Setting/Participants
A retrospective review of EHRs was conducted on patients admitted to a Pediatric Intensive Care Unit (PICU) with a palliative care consult at a large, urban academic center in the United States in 2019.
Measurements
Demographics and clinical characteristics were compared between patients with and without biased language in their EHR in univariate and multivariate analyses. Frequencies of descriptor usage and health care team members using the descriptor were recorded. Exemplar quotes using biased language were recorded.
Results
In 63 patients, no differences were found in demographic or clinical characteristics between patients with and without positively and negatively biased language. In adjusted analysis, there was no effect of demographics or clinical characteristics on the odds of having at least 1 instance of negatively biased language.
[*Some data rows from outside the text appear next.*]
(** ** Two storage classes that obey the laws

    [object_store] overwrites; [file_system] stores under a fresh name when the
    name is taken.  Both never fail. *)

(** The alternative names of [file_system] add digits to the last segment. *)
Lemma split_char_suffix a s t :
  has_char a t = false → removelast (split_char a (s +:+ t)) = removelast (split_char a s).
Proof.
  intros Ht. induction s as [|c s IH]; [by rewrite split_char_no_sep|].
  rewrite str_app_cons. cbn [split_char].
  pose proof (split_char_nonempty a s) as H1. pose proof (split_char_nonempty a (s +:+ t)) as H2.
  case_bool_decide as Hc.
  - change (removelast ("" :: split_char a (s +:+ t))) with
      (match split_char a (s +:+ t) with [] => [] | _ => "" :: removelast (split_char a (s +:+ t)) end).
    change (removelast ("" :: split_char a s)) with
      (match split_char a s with [] => [] | _ => "" :: removelast (split_char a s) end).
    rewrite IH. by destruct (split_char a s), (split_char a (s +:+ t)).
  - destruct (split_char a s) as [|x [|y l]], (split_char a (s +:+ t)) as [|x' [|y' l']];
      simpl in *; congruence.
Qed.
Lemma pretty_no_slash (n : N) : has_char "/" (pretty n) = false.
Proof.
  assert (Hgo : ∀ x s, has_char "/" s = false → has_char "/" (pretty_N_go x s) = false).
  { intros x. induction (N.lt_wf_0 x) as [x _ IH]; intros s Hs.
    destruct (decide (0 < x)%N) as [Hx|Hx].
    - rewrite pretty_N_go_step by done. apply IH; [by apply N.div_lt|].
      rewrite has_char_cons, Hs, orb_false_r. apply bool_decide_eq_false.
      unfold pretty_N_char. by repeat case_match.
    - assert (x = 0%N) as -> by lia. by rewrite pretty_N_go_0. }
  unfold pretty, pretty_N. case_decide; [done|]. by apply Hgo.
Qed.
Lemma fresh_string_suffix {A} k (m : gmap string A) :
  fresh_string k m = k ∨ ∃ n : N, fresh_string k m = k +:+ pretty n.
Proof.
  unfold fresh_string. destruct (m !! k) as [a|]; [right|by left].
  generalize 0%N (wf_guard 32 (fresh_string_R_wf k m) 0%N).
  fix FIX 2; intros n [?]; simpl; unfold fresh_string_go at 1; simpl.
  destruct (Some_dec (m !! _)) as [[??]|?]; [apply FIX|by exists n].
Qed.
Lemma fresh_string_dir {A} k (m : gmap string A) : key_dir (fresh_string k m) = key_dir k.
Proof.
  destruct (fresh_string_suffix k m) as [->|[n ->]]; [done|].
  apply split_char_suffix, pretty_no_slash.
Qed.

Section instances.
Context (md5 : bytes → string).

Definition store_open (k : string) (m : gmap string bytes) : string + bytes :=
from_option inr (inl "404") (m !! k).
Definition object_store : Backend := {|
storage_save k c m := (inr k, <[k:=c]> m);
storage_open := store_open;
storage_delete k m := (None, delete k m);
storage_has k m := inr (bool_decide (is_Some (m !! k)));
md5_hexdigest := md5 |}.
Definition file_system : Backend := {|
storage_save k c m := let n := fresh_string k m in (inr n, <[n:=c]> m);
storage_open := store_open;
storage_delete k m := (None, delete k m);
storage_has k m := inr (bool_decide (is_Some (m !! k)));
md5_hexdigest := md5 |}.

Lemma store_open_ok k m c : store_open k m = inr c → m !! k = Some c.
Proof. unfold store_open. destruct (m !! k); simpl; congruence. Qed.
#[export] Instance object_store_laws : @BackendLaws object_store.
Proof. split; simpl; intros; simplify_eq; [done|by apply store_open_ok|done..]. Qed.
#[export] Instance object_store_overwrites : @Overwriting object_store.
Proof. intros k c m n m'. simpl. congruence. Qed.
#[export] Instance file_system_laws : @BackendLaws file_system.
Proof.
split; simpl; intros; simplify_eq; [|by apply store_open_ok|done..].
split_and!; [done| |].
- intros Hk. unfold fresh_string. by rewrite Hk.
- intros _. split; [apply fresh_string_fresh|apply fresh_string_dir].
Qed.
End instances.

(** ** Lemmas *)

(** *** UUID text is injective and holds no slash *)
Definition digit_val (c : ascii) : N :=
  let k := N_of_ascii c in if (k <? 58)%N then (k - 48)%N else (k - 87)%N.
Fixpoint hex_val (v : N) (s : string) : N :=
  match s with EmptyString => v | String c s' => hex_val (v * 16 + digit_val c) s' end.

Lemma hex_digit_val n : (n < 16)%N → digit_val (hex_digit n) = n.
Proof.
  intros Hn. unfold digit_val, hex_digit. destruct (N.ltb_spec n 10); rewrite N_ascii_embedding by lia.
  - rewrite (proj2 (N.ltb_lt _ _)) by lia. lia.
  - rewrite (proj2 (N.ltb_ge _ _)) by lia. lia.
Qed.
Lemma hex_digit_no_slash n : (n < 16)%N → hex_digit n ≠ "/"%char.
Proof.
  intros Hn He. apply (f_equal N_of_ascii) in He. unfold hex_digit in He.
  rewrite N_ascii_embedding in He; destruct (N.ltb_spec n 10); simpl in He; lia.
Qed.
Lemma hex_go_val fuel n acc :
  (n < 2 ^ N.of_nat fuel)%N → hex_val 0 (hex_go fuel n acc) = hex_val n acc.
Proof.
  revert n acc. induction fuel as [|fuel IH]; intros n acc Hn; cbn [hex_go].
  - simpl in Hn. by assert (n = 0%N) as -> by lia.
  - destruct (N.eqb_spec n 0) as [->|Hz]; [done|]. rewrite IH.
    + simpl. rewrite hex_digit_val by (apply N.mod_lt; lia). f_equal.
      pose proof (N.div_mod n 16 ltac:(lia)). lia.
    + rewrite Nat2N.inj_succ, N.pow_succ_r' in Hn.
      apply N.Div0.div_lt_upper_bound. lia.
Qed.
Lemma hex_val_zeros k s : hex_val 0 (zeros k +:+ s) = hex_val 0 s.
Proof. induction k as [|k IH]; [done|]. exact IH. Qed.
Lemma hex32_inj m n : hex32 m = hex32 n → m = n.
Proof.
  intros He. apply (f_equal (hex_val 0)) in He. unfold hex32, hex_N in He.
  rewrite !hex_val_zeros, !hex_go_val in He by (rewrite N2Nat.id; apply N.size_gt). done.
Qed.
Lemma hex_go_no_slash fuel n acc :
  has_char "/" acc = false → has_char "/" (hex_go fuel n acc) = false.
Proof.
  revert n acc. induction fuel as [|fuel IH]; intros n acc Ha; cbn [hex_go]; [done|].
  destruct (n =? 0)%N; [done|]. apply IH. rewrite has_char_cons, Ha, orb_false_r.
  apply bool_decide_eq_false, hex_digit_no_slash, N.mod_lt. lia.
Qed.
Lemma hex32_no_slash n : has_char "/" (hex32 n) = false.
Proof.
  unfold hex32. rewrite has_char_app. apply orb_false_iff. split; [|by apply hex_go_no_slash].
  generalize (32 - String.length (hex_N n))%nat. intros k. induction k as [|k IH]; [done|].
  simpl. by rewrite has_char_cons, IH.
Qed.
Lemma hex32_length n : (32 ≤ String.length (hex32 n))%nat.
Proof.
  unfold hex32. rewrite str_length_app.
  assert (Hz : ∀ k, String.length (zeros k) = k) by (intros k; induction k; simpl; congruence).
  rewrite Hz. lia.
Qed.
Lemma str_drop_drop i j s : str_drop i (str_drop j s) = str_drop (j + i) s.
Proof.
  revert s. induction j as [|j IH]; intros s; [done|]. destruct s as [|c s]; [by destruct i|].
  simpl. apply IH.
Qed.
Lemma str_take_length k s : (k ≤ String.length s)%nat → String.length (str_take k s) = k.
Proof.
  revert s. induction k as [|k IH]; intros s Hk; [done|]. destruct s as [|c s]; simpl in *; [lia|].
  f_equal. apply IH. lia.
Qed.
Lemma str_drop_length k s : String.length (str_drop k s) = (String.length s - k)%nat.
Proof.
  revert s. induction k as [|k IH]; intros s; [simpl; lia|]. destruct s as [|c s]; [done|]. apply IH.
Qed.
Lemma str_app_inj_len s1 s2 t1 t2 :
  String.length s1 = String.length s2 → s1 +:+ t1 = s2 +:+ t2 → s1 = s2 ∧ t1 = t2.
Proof.
  revert s2. induction s1 as [|c s1 IH]; intros [|c2 s2] Hl He; try done.
  rewrite !str_app_cons in He. injection He as -> He. injection Hl as Hl.
  destruct (IH s2 Hl He) as [-> ->]. done.
Qed.
Lemma str_no_slash_take k s : has_char "/" s = false → has_char "/" (str_take k s) = false.
Proof. rewrite <- (str_take_drop k s) at 1. rewrite has_char_app. by intros [? _]%orb_false_iff. Qed.
Lemma str_no_slash_drop k s : has_char "/" s = false → has_char "/" (str_drop k s) = false.
Proof. rewrite <- (str_take_drop k s) at 1. rewrite has_char_app. by intros [_ ?]%orb_false_iff. Qed.

Lemma uuid_str_no_slash n : has_char "/" (uuid_str n) = false.
Proof.
  pose proof (hex32_no_slash n). unfold uuid_str. rewrite !has_char_app.
  repeat (rewrite (str_no_slash_take _ (str_drop _ _)) by (by apply str_no_slash_drop)).
  rewrite (str_no_slash_take _ (hex32 n)), str_no_slash_drop by done. done.
Qed.
Lemma uuid_str_inj m n : uuid_str m = uuid_str n → m = n.
Proof.
  intros He. apply hex32_inj. unfold uuid_str in He.
  pose proof (hex32_length m). pose proof (hex32_length n).
  assert (Hstep : ∀ k j s t x y, (k + j ≤ String.length s)%nat → (k + j ≤ String.length t)%nat →
            str_take k (str_drop j s) +:+ "-" +:+ x = str_take k (str_drop j t) +:+ "-" +:+ y →
            str_take k (str_drop j s) = str_take k (str_drop j t) ∧ x = y).
  { intros k j s t x y Hs Ht Hxy. apply str_app_inj_len in Hxy as [Htk Hxy].
    - split; [done|]. by apply str_app_inv_head in Hxy.
    - rewrite !str_take_length; rewrite ?str_drop_length; lia. }
  apply (Hstep 8%nat O) in He as [H1 He]; [|lia..].
  apply Hstep in He as [H2 He]; [|lia..].
  apply Hstep in He as [H3 He]; [|lia..].
  apply Hstep in He as [H4 He]; [|lia..].
  assert (Hsplit : ∀ h, h = str_take 8 (str_drop 0 h) +:+ str_take 4 (str_drop 8 h) +:+
            str_take 4 (str_drop 12 h) +:+ str_take 4 (str_drop 16 h) +:+ str_drop 20 h).
  { intros h. pose proof (str_take_drop 8 h) as E1.
    pose proof (str_take_drop 4 (str_drop 8 h)) as E2.
    pose proof (str_take_drop 4 (str_drop 12 h)) as E3.
    pose proof (str_take_drop 4 (str_drop 16 h)) as E4.
    rewrite str_drop_drop in E2, E3, E4. simpl (_ + _)%nat in *.
    rewrite E4, E3, E2. symmetry. exact E1. }
  rewrite (Hsplit (hex32 m)), (Hsplit (hex32 n)). by rewrite H1, H2, H3, H4, He.
Qed.

(** *** A storage key tells the object it was made for *)
Definition key_uuid (k : string) : string :=
  match rev (split_char "/" k) with _ :: u :: _ => u | _ => "" end.

Lemma key_uuid_dir k n : key_dir n = key_dir k → key_uuid n = key_uuid k.
Proof.
  assert (Hlast : ∀ s, key_uuid s = match rev (key_dir s) with u :: _ => u | [] => "" end).
  { intros s. unfold key_uuid, key_dir. pose proof (split_char_nonempty "/" s) as Hne.
    rewrite (app_removelast_last "" Hne) at 1. by rewrite rev_app_distr. }
  intros He. by rewrite !Hlast, He.
Qed.
Lemma everything_dir t d : d ∈ t_dirs t → d ∈ everything t.
Proof. unfold everything. set_solver. Qed.
Lemma ancestors_are_dirs t p d : tree_ok t → p ∈ everything t → d `prefix_of` p → d ≠ p → d ∈ t_dirs t.
Proof.
  intros Hok. revert d. induction p as [|c p IH] using rev_ind; intros d Hp Hd Hne; [by apply prefix_nil_inv in Hd|].
  assert (Hpar : p ∈ t_dirs t) by (rewrite <- (parent_snoc p c); apply (tok_parent _ Hok); [done|apply snoc_nil]).
  destruct (prefix_snoc_inv _ _ _ Hd) as [->|Hpre]; [done|].
  destruct (decide (d = p)) as [->|Hdp]; [done|]. apply (IH d); auto using everything_dir.
Qed.
(** Whatever lies below a directory lies below one of its entries. *)
Lemma below_has_entry t p d : tree_ok t → p ∈ everything t → d `prefix_of` p → d ≠ p → entries t d ≠ ∅.
Proof.
  intros Hok. induction p as [|c p IH] using rev_ind; intros Hp Hd Hne; [by apply prefix_nil_inv in Hd|].
  destruct (prefix_snoc_inv _ _ _ Hd) as [->|Hpre]; [done|].
  destruct (decide (d = p)) as [->|Hdp].
  - assert (p ++ [c] ∈ entries t p); [|set_solver]. unfold entries. apply elem_of_filter. rewrite parent_snoc.
    split; [|done]. split; [apply snoc_nil|done].
  - apply IH; auto. apply everything_dir. rewrite <- (parent_snoc p c).
    apply (tok_parent _ Hok); [done|apply snoc_nil].
Qed.
Lemma empty_dir t d p : tree_ok t → entries t d = ∅ → p ∈ everything t → d `prefix_of` p → p = d.
Proof.
  intros Hok He Hp Hd. destruct (decide (d = p)) as [->|Hne]; [done|]. by destruct (below_has_entry t p d Hok Hp Hd Hne).
Qed.
Lemma everything_remove t d : tree_ok t → d ∈ t_dirs t → everything (remove_dir d t) = everything t ∖ {[d]}.
Proof.
  intros Hok Hd. unfold everything, remove_dir. cbn. apply set_eq. intros p. pose proof (tok_disjoint t Hok p). set_solver.
Qed.
Lemma remove_dir_ok t d : tree_ok t → d ∈ t_dirs t → d ≠ [] → entries t d = ∅ → tree_ok (remove_dir d t).
Proof.
  intros Hok Hd Hne He. split.
  - intros p Hp Hpne. rewrite everything_remove in Hp by done. apply elem_of_difference in Hp as [Hp _].
    cbn. apply elem_of_difference. split; [by apply (tok_parent _ Hok)|].
    intros Hpd%elem_of_singleton. assert (p ∈ entries t d); [|set_solver].
    unfold entries. apply elem_of_filter. auto.
  - intros p Hp. cbn in *. pose proof (tok_disjoint t Hok p). set_solver.
  - intros p Hp. rewrite everything_remove in Hp by done. apply (tok_plain t Hok). set_solver.
Qed.
(* ===== verification/FileStore.v ===== *)
(** * FileStore: what the services promise

    The abstract store maps a bucket and a path to the bytes stored there.  The
    invariant ties the three places the program keeps data in: the object rows,
    the blobs and the quota counters.  The theorems say that each service keeps
    the invariant and acts on the abstract store as its name says. *)
From S2P Require Import Prelude PyStr Models Mime Signals Access Quotas Backends Services.

(** ** The abstract store *)
Definition fs : Type := uuid → string → option bytes.
#[export] Instance fs_equiv : Equiv fs := λ f g, ∀ b n, f b n = g b n.
#[export] Instance fs_equivalence : Equivalence (≡@{fs}).
Proof.
  split; [by intros f b n|by intros f g H b n|]. intros f g h H1 H2 b n. by rewrite H1.
Qed.

Definition fs_write (bid : uuid) (name : string) (c : bytes) (f : fs) : fs :=
  λ b n, if decide (b = bid ∧ n = name) then Some c else f b n.
Definition fs_remove (bid : uuid) (name : string) (f : fs) : fs :=
  λ b n, if decide (b = bid ∧ n = name) then None else f b n.
Definition fs_move (bid : uuid) (src : string) (bid' : uuid) (dst : string) (f : fs) : fs :=
  λ b n, if decide (b = bid' ∧ n = dst) then f bid src
         else if decide (b = bid ∧ n = src) then None else f b n.
(** Every path below folder [src] moves to the same place below [dst]. *)
Definition fs_rename (bid : uuid) (src dst : string) (f : fs) : fs :=
  λ b n, if decide (b = bid) then
           if startswith (dst +:+ "/") n
           then f b (src +:+ str_drop (String.length dst) n)
           else if startswith (src +:+ "/") n then None else f b n
         else f b n.
Definition fs_remove_where (bid : uuid) (P : string → bool) (f : fs) : fs :=
  λ b n, if decide (b = bid ∧ P n = true) then None else f b n.
#[export] Instance fs_write_proper bid name c : Proper ((≡) ==> (≡)) (fs_write bid name c).
Proof. intros f g H b n. unfold fs_write. by rewrite H. Qed.
#[export] Instance fs_remove_proper bid name : Proper ((≡) ==> (≡)) (fs_remove bid name).
Proof. intros f g H b n. unfold fs_remove. by rewrite H. Qed.
#[export] Instance fs_remove_where_proper bid P : Proper ((≡) ==> (≡)) (fs_remove_where bid P).
Proof. intros f g H b n. unfold fs_remove_where. by rewrite H. Qed.

(** The abstraction of a world: the blob of the row found by bucket and name. *)
Definition files (w : world) : fs := λ bid name,
  o ← find_object (w_db w) bid name; w_blobs w !! o_storage_key o.

(** ** The invariant

    Every row has a blob.  Its length is the recorded size on a backend that
    overwrites; on one that does not, an overwrite leaves the row on the old bytes
    (see [file_system_overwrite_keeps_old_bytes]). *)
Section invariant.
Context `{Backend}.

Record store_inv (w : world) : Prop := StoreInv {
  inv_bucket_id i b : db_buckets (w_db w) !! i = Some b → b_id b = i;
  inv_object_id i o : db_objects (w_db w) !! i = Some o → o_id o = i;
  inv_object_fresh i o : db_objects (w_db w) !! i = Some o → (i < w_next_uuid w)%N;
  inv_unique i j o o' : db_objects (w_db w) !! i = Some o → db_objects (w_db w) !! j = Some o' →
    o_bucket_id o = o_bucket_id o' → o_name o = o_name o' → i = j;
  inv_company i o : db_objects (w_db w) !! i = Some o →
    ∃ b, db_buckets (w_db w) !! o_bucket_id o = Some b ∧ b_company_id b = o_company_id o;
  inv_key i o : db_objects (w_db w) !! i = Some o → key_uuid (o_storage_key o) = uuid_str i;
  inv_blob_fresh k c : w_blobs w !! k = Some c →
    ∃ i, (i < w_next_uuid w)%N ∧ key_uuid k = uuid_str i;
  inv_content i o : db_objects (w_db w) !! i = Some o →
    0 ≤ o_size o ∧ ∃ c, w_blobs w !! o_storage_key o = Some c ∧
      (Overwriting → Z.of_nat (length c) = o_size o) }.
(** The company counters are exact: the quota row holds the bytes stored. *)
Definition quota_exact (d : db) : Prop := ∀ cid, company_used d cid = stored_bytes d cid.
Definition storage_inv (w : world) : Prop := store_inv w ∧ quota_exact (w_db w).

(** ** Lemmas *)

(** *** Finding rows *)
Lemma find_object_iff w bid name o :
  store_inv w →
  find_object (w_db w) bid name = Some o ↔
  (∃ i, db_objects (w_db w) !! i = Some o) ∧ o_bucket_id o = bid ∧ o_name o = name.
Proof.
  intros Hinv. split.
  - intros Hf. apply find_object_Some in Hf. naive_solver.
  - intros ([i Ho] & <- & <-). apply (row_find_unique _ _ i); [done| |].
    + by rewrite !bool_decide_true.
    + intros k' r' Hr' [Hb Hn]%andb_true_iff. rewrite bool_decide_eq_true in Hb, Hn.
      assert (k' = i) as -> by (by eapply inv_unique). congruence.
Qed.
Lemma find_object_None w bid name :
  find_object (w_db w) bid name = None ↔
  ∀ i o, db_objects (w_db w) !! i = Some o → o_bucket_id o = bid → o_name o ≠ name.
Proof.
  split.
  - intros Hf i o Ho Hb Hn. pose proof (row_find_None _ _ Hf i o Ho) as Hp. simpl in Hp.
    rewrite !bool_decide_true in Hp by done. done.
  - intros Hno. destruct (find_object (w_db w) bid name) as [o|] eqn:Hf; [|done].
    apply find_object_Some in Hf as (Hb & Hn & i & Ho). by destruct (Hno i o Ho Hb).
Qed.
Lemma files_Some w bid name c :
  store_inv w →
  files w bid name = Some c ↔
  ∃ i o, db_objects (w_db w) !! i = Some o ∧ o_bucket_id o = bid ∧ o_name o = name ∧
         w_blobs w !! o_storage_key o = Some c.
Proof.
  intros Hinv. unfold files. rewrite bind_Some. split.
  - intros (o & Hf & Hc). apply find_object_iff in Hf; [|done]. naive_solver.
  - intros (i & o & Ho & Hb & Hn & Hc). exists o. rewrite find_object_iff by done. eauto.
Qed.
Lemma files_is_Some w bid name :
  store_inv w → is_Some (files w bid name) ↔ is_Some (find_object (w_db w) bid name).
Proof.
  intros Hinv. unfold files. destruct (find_object (w_db w) bid name) as [o|] eqn:Hf; [|split; by intros [? ?]].
  simpl. apply find_object_Some in Hf as (_ & _ & i & Ho).
  destruct (inv_content w Hinv i o Ho) as (_ & c & Hc & _). rewrite Hc. by split; eauto.
Qed.
Lemma option_ext {A} (x y : option A) : (∀ a, x = Some a ↔ y = Some a) → x = y.
Proof. destruct x, y; naive_solver. Qed.
(* ===== verification/StoreSpec.v ===== *)
(** * StoreSpec: correctness of the storage services

    The properties of [Services.v], stated with the abstract store and the
    invariant of [FileStore.v]. *)
From S2P Require Import Prelude PyStr Models Mime Signals Access Quotas Backends Services FileStore Folders Downloads.

(** ** A concrete world for the witnesses

    One company, one bucket, an overwriting blob store, listeners that do nothing,
    and, in [demo_world1], one file of three bytes in a folder. *)
Module Demo.
#[export] Existing Instances demo_settings silent.
#[export] Instance demo_mime : MimeTypes := λ _, Some "text/plain".
#[export] Instance demo_backend : Backend := object_store (λ _, "etag").
Definition demo_bucket : bucket :=
Bucket 1 "company" 7 KIND_COMPANY false None [] None "" 0 0.
Definition demo_db : db := set_buckets (λ _, {[ 1%N := demo_bucket ]}) empty_db.
Definition demo_world : world := World demo_db ∅ 1000 2.
Definition abc : bytes := [Byte.x61; Byte.x62; Byte.x63].
Definition demo_upload (path : string) (content : bytes) : prog sobject :=
upload_object demo_bucket path content (Some 5) None false [] None None.
Definition demo_world1 : world := (demo_upload "docs/a.txt" abc demo_world).2.
Definition alice : principal := StoragePrincipal 5 (Some 7) "a@x.io" "alice" false false false.
End Demo.
Import Demo.

(** ** Initial worlds and the witness worlds satisfy the invariant *)
Lemma empty_store_inv i b t n :
  b_id b = i → storage_inv (World (set_buckets (λ _, {[ i := b ]}) empty_db) ∅ t n).
Proof.
  intros Hb. split; [split|]; simpl; try (intros *; by rewrite lookup_empty).
  - intros j b' [<- <-]%lookup_singleton_Some. done.
  - intros cid. done.
Qed.
Lemma wp_run {A} (m : prog A) Q w : wp m Q (λ _ _, False) w → ∃ a, Q a (m w).2.
Proof. unfold wp. destruct (m w) as [[e|a] w']; [done|]. intros HQ. by exists a. Qed.
Lemma demo_inv : storage_inv demo_world.
Proof. by apply empty_store_inv. Qed.
Lemma demo_bucket_stored : db_buckets (w_db demo_world) !! b_id demo_bucket = Some demo_bucket.
Proof. reflexivity. Qed.
Lemma demo_inv1 : storage_inv demo_world1.
Proof.
  pose proof (wp_upload_object demo_bucket "docs/a.txt" abc (Some 5) None false [] None None
    demo_world demo_inv demo_bucket_stored) as Hwp.
  unfold wp in Hwp. unfold demo_world1, demo_upload.
  destruct (upload_object _ _ _ _ _ _ _ _ _ demo_world) as [[e|o] w']; simpl in *.
  - apply Hwp.
  - destruct Hwp as (name & _ & Hsa & _). apply Hsa.
Qed.
Example demo_world1_file : files demo_world1 1%N "docs/a.txt" = Some abc.
Proof. vm_compute. reflexivity. Qed.
Lemma demo_bucket_stored1 : db_buckets (w_db demo_world1) !! b_id demo_bucket = Some demo_bucket.
Proof. vm_compute. reflexivity. Qed.

(** ** Histories of service calls

    A call, and a world before and after it.  A call is admissible when its bucket
    instances are stored rows and the object to delete is current; the paths of a
    batch deletion must be distinct (see [delete_paths_twice]). *)
Inductive call :=
| CUpload (b : bucket) (path : string) (content : bytes) (owner : option Z) (ct : option string)
    (upsert : bool) (meta : list (string * json)) (cc : option string) (r : request)
| CMarker (b : bucket) (folder : string) (owner : option Z)
| CDelete (o : sobject) (r : request)
| CDeletePaths (b : bucket) (paths : list string) (p : principal) (r : request)
| CDeletePrefix (b : bucket) (folder : string) (p : principal) (r : request)
| CEmpty (b : bucket) (p : principal) (r : request)
| CRename (b : bucket) (source dest : string)
| CMove (b : bucket) (source : string) (b' : bucket) (dest : string)
| CCopy (b : bucket) (source : string) (b' : bucket) (dest : string) (owner : option Z) (r : request).

Definition stored (w : world) (b : bucket) : Prop := db_buckets (w_db w) !! b_id b = Some b.
Definition admissible (w : world) (c : call) : Prop :=
  match c with
  | CUpload b _ _ _ _ _ _ _ _ | CMarker b _ _ => stored w b
  | CMove b _ b' _ | CCopy b _ b' _ _ _ => stored w b ∧ stored w b'
  | CDelete o _ => current w o
  | CDeletePaths _ paths _ _ => NoDup (valid_paths paths)
  | CDeletePrefix _ _ _ _ | CEmpty _ _ _ | CRename _ _ _ => True
  end.
Definition batch_delete (c : call) : bool :=
  match c with CDeletePaths _ _ _ _ | CDeletePrefix _ _ _ _ | CEmpty _ _ _ => true | _ => false end.

Section histories.
Context `{Settings, Backend, !BackendLaws, MimeTypes, Receivers, !ReceiverLaws}.

Definition run (c : call) : prog unit :=
match c with
| CUpload b path content owner ct upsert meta cc r =>
    upload_object b path content owner ct upsert meta cc r ;;; ret tt
| CMarker b folder owner => ensure_folder_marker b folder owner ;;; ret tt
| CDelete o r => delete_object o r
| CDeletePaths b paths p r => delete_paths b paths p r ;;; ret tt
| CDeletePrefix b folder p r => delete_under_prefix b folder p r ;;; ret tt
| CEmpty b p r => empty_bucket b p r
| CRename b s d => rename_folder b s d ;;; ret tt
| CMove b s b' d => move_object b s b' d ;;; ret tt
| CCopy b s b' d owner r => copy_object b s b' d owner r ;;; ret tt
end.

(** One call, failed or not.  Excluded is a batch deletion that the storage backend
  stops half way: it loses blobs of rows that the rollback restores. *)
Inductive step (w w' : world) : Prop :=
| step_call c res : admissible w c → run c w = (res, w') →
  (batch_delete c = true → ∀ code, res ≠ inl (BackendError code)) → step w w'
| step_time t : w_now w ≤ t → w' = World (w_db w) (w_blobs w) t (w_next_uuid w) → step w w'.

(** No company is over its limit. *)
Definition within_quota (w : world) : Prop :=
∀ cid, let q := quota_of (w_db w) cid in
       cq_max_bytes q = 0 ∨ cq_used_bytes q ≤ cq_max_bytes q.
Definition history_inv (w : world) : Prop := storage_inv w ∧ within_quota w.

Lemma within_shrinks w w' :
storage_inv w → storage_inv w' → shrinks w w' → within_quota w → within_quota w'.
Proof.
intros [_ Hq] [_ Hq'] [Hs Hl] Hw cid. simpl. specialize (Hw cid). simpl in Hw.
rewrite quota_of_used in *. rewrite (Hl cid), Hq'. rewrite Hq in Hw. specialize (Hs cid). lia.
Qed.
Lemma within_usage w w' cid delta :
storage_inv w → storage_inv w' → usage_change w w' cid delta →
delta ≤ 0 ∨ company_fits (w_db w) cid delta → within_quota w → within_quota w'.
Proof.
intros [_ Hq] [_ Hq'] [Hs Hl] Hfit Hw c. simpl. specialize (Hw c). simpl in Hw.
rewrite quota_of_used in *. rewrite (Hl c), Hq', (Hs c). unfold company_fits in Hfit. cbv zeta in Hfit.
rewrite Hq in Hfit, Hw. case_bool_decide as Hc; [subst c|]; lia.
Qed.
Lemma wp_seq_unit {A} (m : prog A) Q (R : exn → world → Prop) w :
wp m (λ _ w', Q w') R w → wp (m ;;; ret tt) (λ _ w', Q w') R w.
Proof. intros Hm. apply wp_bind. eapply wp_mono; [exact Hm| |done]. intros a w' HQ. by apply wp_ret. Qed.
Lemma upload_error_history w w' : history_inv w → upload_error w w' → history_inv w'.
Proof. intros [_ Hw] (Ed & Hi & _). split; [done|]. intros cid. rewrite Ed. apply Hw. Qed.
Physicians and social workers used more biased language than other health care team members.
Conclusion
Despite no statistically significant difference noted in this pilot study, linguistic biases exist in the EHR of seriously ill children, which may lead to testimonial injustice. Efforts to combat bias and racism in pediatric health care documentation may focus on revising note templates and educating across disciplines.
Introduction
The American health care system provides disparate care to persons of color1,2 leading to disproportionately poor health outcomes.3-5 Implicit bias, an unconsciously held prejudice against an individual or social group, has been extensively documented as occurring within health care settings4,6 and affects patient-provider interactions, patient adherence, treatment choices, influences outcomes, and perpetuates disparity.7-12
Biased language in the electronic health record (EHR) of patients can be stigmatizing, considered a linguistic microaggression, and can introduce testimonial injustice into the patient narrative.6,13,14 Testimonial injustice is defined as that which occurs when a speaker receives an unfair deficit of credibility due to prejudice on the part of the hearer. In the case of the medical record, one might introduce prejudice in the way the patient’s narrative is documented. Documentation that includes stigmatizing language may perpetuate downstream effects that negatively impact treatment recommendations as well as overall patient outcomes. 13
Specific themes associated with negatively biased or stigmatizing language in the EHR include questioning patient credibility, expressing disapproval, stereotyping, portraying patients as difficult, and emphasizing physician authority over patients. Themes associated with positive language bias may include direct compliments, expressions of approval, disclosure of positive feelings toward patients, minimization of blame, personalization, and highlighting patient authority. 15
Stigmatizing language in the EHR is well-established in adult health care and has been found to be more prevalent in the EHR of Black patients.6,16 Stigmatizing language in pediatric patients’ charts has been associated with poor outcomes in the setting of chronic diseases including obesity, diabetes, and sickle cell disease.17-19 The use of stigmatizing language has been shown to negatively impact treatment choices and recommendations as well as propagate bias in Black pediatric patients. 20
As experts in communication, palliative care teams are uniquely positioned to play a key role in confronting bias and doing anti-racist work. We sought to describe the use of biased language in critically ill children with a palliative consult at a single, large, urban tertiary care pediatric hospital
Methods
The Baylor College of Medicine Institutional Review Board reviewed and approved this study (Protocol H-50904).
Setting
Texas Children’s Hospital (TCH) is a quaternary care center with 3 campuses in metropolitan Houston, TX that reported 34,777 hospital admissions and 4,798,028 total patient encounters from all 50 states and from more than 70 countries in 2021.21,22 During the study period, the palliative care team included 5.4 full-time equivalent physicians, 4 nurse practitioners, 2 social workers, 1 chaplain, a part-time pharmacist, 1 nurse, a grief and bereavement team, learners, as well as administrative and research staff. The palliative care team at TCH is named the Pediatric Advanced Care Team (PACT).
Study Population
We conducted a retrospective electronic health record review of patients admitted to the TCH general Pediatric Intensive Care Unit (PICU) with a new palliative care consult from January 1, 2019 through December 31, 2019.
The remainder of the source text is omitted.